| What the task asks |
From the listing below, extract every line in which the word "values" appears.

| Source data |

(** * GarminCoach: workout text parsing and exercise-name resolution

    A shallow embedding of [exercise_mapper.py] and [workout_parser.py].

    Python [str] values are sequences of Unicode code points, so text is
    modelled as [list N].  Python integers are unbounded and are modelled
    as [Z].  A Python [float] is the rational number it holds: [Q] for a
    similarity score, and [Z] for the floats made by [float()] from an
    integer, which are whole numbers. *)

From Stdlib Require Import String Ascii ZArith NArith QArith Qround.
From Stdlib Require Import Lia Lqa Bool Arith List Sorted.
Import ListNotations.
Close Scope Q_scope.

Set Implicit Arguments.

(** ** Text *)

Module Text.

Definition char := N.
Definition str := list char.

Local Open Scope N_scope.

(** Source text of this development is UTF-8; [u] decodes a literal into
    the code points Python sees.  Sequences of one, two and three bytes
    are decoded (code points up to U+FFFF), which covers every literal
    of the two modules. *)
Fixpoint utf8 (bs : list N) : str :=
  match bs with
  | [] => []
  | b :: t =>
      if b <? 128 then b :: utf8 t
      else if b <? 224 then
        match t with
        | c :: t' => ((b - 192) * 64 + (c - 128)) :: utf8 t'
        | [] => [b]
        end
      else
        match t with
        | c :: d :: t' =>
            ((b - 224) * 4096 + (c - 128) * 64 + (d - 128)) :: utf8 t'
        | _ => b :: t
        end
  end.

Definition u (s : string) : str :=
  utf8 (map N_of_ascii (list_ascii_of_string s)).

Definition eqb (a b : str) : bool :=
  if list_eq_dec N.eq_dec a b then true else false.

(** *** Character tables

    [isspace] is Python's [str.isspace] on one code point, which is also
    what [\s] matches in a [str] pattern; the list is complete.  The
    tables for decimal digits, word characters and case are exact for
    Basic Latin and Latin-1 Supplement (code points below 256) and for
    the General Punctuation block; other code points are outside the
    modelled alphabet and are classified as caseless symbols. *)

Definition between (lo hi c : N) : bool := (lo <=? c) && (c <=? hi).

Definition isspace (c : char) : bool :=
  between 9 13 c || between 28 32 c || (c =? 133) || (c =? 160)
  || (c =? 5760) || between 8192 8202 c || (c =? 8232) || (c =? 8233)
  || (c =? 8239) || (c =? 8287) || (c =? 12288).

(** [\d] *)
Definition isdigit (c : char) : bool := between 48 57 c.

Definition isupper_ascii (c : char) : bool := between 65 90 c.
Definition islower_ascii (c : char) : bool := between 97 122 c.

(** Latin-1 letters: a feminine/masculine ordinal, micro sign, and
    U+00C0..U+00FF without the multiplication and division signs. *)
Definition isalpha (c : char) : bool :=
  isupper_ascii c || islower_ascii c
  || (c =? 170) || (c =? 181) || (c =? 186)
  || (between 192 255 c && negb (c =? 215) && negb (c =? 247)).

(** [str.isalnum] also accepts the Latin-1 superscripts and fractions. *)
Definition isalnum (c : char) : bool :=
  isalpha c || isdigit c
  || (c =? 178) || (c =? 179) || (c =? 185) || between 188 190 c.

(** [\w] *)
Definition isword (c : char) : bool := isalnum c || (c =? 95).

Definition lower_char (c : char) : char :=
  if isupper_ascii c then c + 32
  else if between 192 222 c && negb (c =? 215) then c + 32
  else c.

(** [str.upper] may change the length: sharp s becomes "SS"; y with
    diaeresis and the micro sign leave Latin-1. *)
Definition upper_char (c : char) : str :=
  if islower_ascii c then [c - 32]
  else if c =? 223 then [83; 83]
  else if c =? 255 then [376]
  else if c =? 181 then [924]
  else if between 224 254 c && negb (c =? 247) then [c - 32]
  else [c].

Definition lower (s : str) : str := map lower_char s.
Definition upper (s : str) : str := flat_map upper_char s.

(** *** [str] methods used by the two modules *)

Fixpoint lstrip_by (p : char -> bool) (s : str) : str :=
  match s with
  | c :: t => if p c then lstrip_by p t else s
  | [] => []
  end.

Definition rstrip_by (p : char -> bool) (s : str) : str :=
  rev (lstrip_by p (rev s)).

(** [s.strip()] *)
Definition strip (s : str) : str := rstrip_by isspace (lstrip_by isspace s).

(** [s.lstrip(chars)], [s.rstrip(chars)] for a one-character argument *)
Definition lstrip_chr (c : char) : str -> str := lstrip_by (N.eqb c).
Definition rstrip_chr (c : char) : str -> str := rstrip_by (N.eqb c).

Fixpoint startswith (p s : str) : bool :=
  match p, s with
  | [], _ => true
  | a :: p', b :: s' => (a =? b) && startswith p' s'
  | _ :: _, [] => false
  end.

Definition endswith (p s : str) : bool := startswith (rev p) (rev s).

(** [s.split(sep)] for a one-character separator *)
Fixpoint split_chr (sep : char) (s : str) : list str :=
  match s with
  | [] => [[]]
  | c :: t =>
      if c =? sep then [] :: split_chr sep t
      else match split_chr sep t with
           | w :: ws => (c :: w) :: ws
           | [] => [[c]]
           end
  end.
* * *
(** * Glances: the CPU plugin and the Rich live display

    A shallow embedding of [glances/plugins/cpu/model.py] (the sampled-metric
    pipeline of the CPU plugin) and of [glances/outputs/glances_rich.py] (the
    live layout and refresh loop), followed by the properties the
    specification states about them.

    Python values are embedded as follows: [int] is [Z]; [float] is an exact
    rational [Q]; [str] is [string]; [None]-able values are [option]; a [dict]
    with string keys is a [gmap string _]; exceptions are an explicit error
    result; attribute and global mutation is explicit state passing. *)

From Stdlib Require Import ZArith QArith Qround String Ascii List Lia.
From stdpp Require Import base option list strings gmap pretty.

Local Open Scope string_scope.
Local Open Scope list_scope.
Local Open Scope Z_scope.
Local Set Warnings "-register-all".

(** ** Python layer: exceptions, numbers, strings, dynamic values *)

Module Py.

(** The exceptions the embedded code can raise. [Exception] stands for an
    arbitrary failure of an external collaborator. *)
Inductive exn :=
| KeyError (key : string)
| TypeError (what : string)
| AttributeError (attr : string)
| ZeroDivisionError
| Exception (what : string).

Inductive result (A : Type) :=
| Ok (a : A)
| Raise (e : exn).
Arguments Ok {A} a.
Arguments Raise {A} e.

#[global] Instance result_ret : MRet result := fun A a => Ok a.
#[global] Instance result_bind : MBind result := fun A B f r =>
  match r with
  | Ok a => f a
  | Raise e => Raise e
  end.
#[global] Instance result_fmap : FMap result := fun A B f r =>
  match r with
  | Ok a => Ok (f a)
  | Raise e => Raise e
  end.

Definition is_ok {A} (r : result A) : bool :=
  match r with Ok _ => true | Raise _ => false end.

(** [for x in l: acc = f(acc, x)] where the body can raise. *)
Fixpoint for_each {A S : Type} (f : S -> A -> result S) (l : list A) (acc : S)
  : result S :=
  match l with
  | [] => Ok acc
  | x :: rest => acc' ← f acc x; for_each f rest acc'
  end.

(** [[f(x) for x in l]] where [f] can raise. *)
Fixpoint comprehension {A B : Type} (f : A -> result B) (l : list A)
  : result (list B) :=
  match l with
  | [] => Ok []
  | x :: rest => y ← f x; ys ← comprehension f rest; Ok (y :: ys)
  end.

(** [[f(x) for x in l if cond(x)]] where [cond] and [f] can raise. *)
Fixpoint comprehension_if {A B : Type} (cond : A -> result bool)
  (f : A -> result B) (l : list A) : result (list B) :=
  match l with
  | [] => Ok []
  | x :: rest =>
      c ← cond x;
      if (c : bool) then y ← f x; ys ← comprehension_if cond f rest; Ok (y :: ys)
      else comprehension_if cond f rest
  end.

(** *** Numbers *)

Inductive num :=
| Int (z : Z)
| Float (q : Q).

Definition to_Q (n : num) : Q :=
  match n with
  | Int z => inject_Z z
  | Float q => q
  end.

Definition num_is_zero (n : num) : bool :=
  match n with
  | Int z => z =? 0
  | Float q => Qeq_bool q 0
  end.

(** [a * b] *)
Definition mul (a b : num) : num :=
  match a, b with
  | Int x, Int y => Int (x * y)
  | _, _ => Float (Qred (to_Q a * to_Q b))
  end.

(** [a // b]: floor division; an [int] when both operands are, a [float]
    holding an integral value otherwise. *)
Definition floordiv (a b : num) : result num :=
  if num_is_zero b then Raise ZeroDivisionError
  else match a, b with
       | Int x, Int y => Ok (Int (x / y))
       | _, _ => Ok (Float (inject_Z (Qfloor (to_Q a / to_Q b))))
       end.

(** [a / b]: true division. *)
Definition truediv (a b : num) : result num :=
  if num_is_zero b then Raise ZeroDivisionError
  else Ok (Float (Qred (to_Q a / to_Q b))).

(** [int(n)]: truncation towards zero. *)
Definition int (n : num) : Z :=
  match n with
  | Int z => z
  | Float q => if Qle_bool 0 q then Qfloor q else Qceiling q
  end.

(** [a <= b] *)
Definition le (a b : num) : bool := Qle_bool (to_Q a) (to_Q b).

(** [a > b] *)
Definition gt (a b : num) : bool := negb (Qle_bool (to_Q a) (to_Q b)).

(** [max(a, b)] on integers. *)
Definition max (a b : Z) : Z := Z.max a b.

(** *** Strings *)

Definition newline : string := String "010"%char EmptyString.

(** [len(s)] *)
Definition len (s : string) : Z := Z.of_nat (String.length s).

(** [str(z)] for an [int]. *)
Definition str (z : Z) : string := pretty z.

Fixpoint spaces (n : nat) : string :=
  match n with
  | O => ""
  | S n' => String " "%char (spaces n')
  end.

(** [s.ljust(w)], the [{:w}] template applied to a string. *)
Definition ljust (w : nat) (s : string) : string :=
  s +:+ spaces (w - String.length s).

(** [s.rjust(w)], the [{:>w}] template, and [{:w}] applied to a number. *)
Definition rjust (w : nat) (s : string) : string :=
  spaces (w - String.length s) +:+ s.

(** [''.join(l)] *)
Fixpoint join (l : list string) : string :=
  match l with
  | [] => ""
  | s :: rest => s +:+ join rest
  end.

| Finished task |
    Python [str] values are sequences of Unicode code points, so text is
    Python values are embedded as follows: [int] is [Z]; [float] is an exact
    rational [Q]; [str] is [string]; [None]-able values are [option]; a [dict]
(** ** Python layer: exceptions, numbers, strings, dynamic values *)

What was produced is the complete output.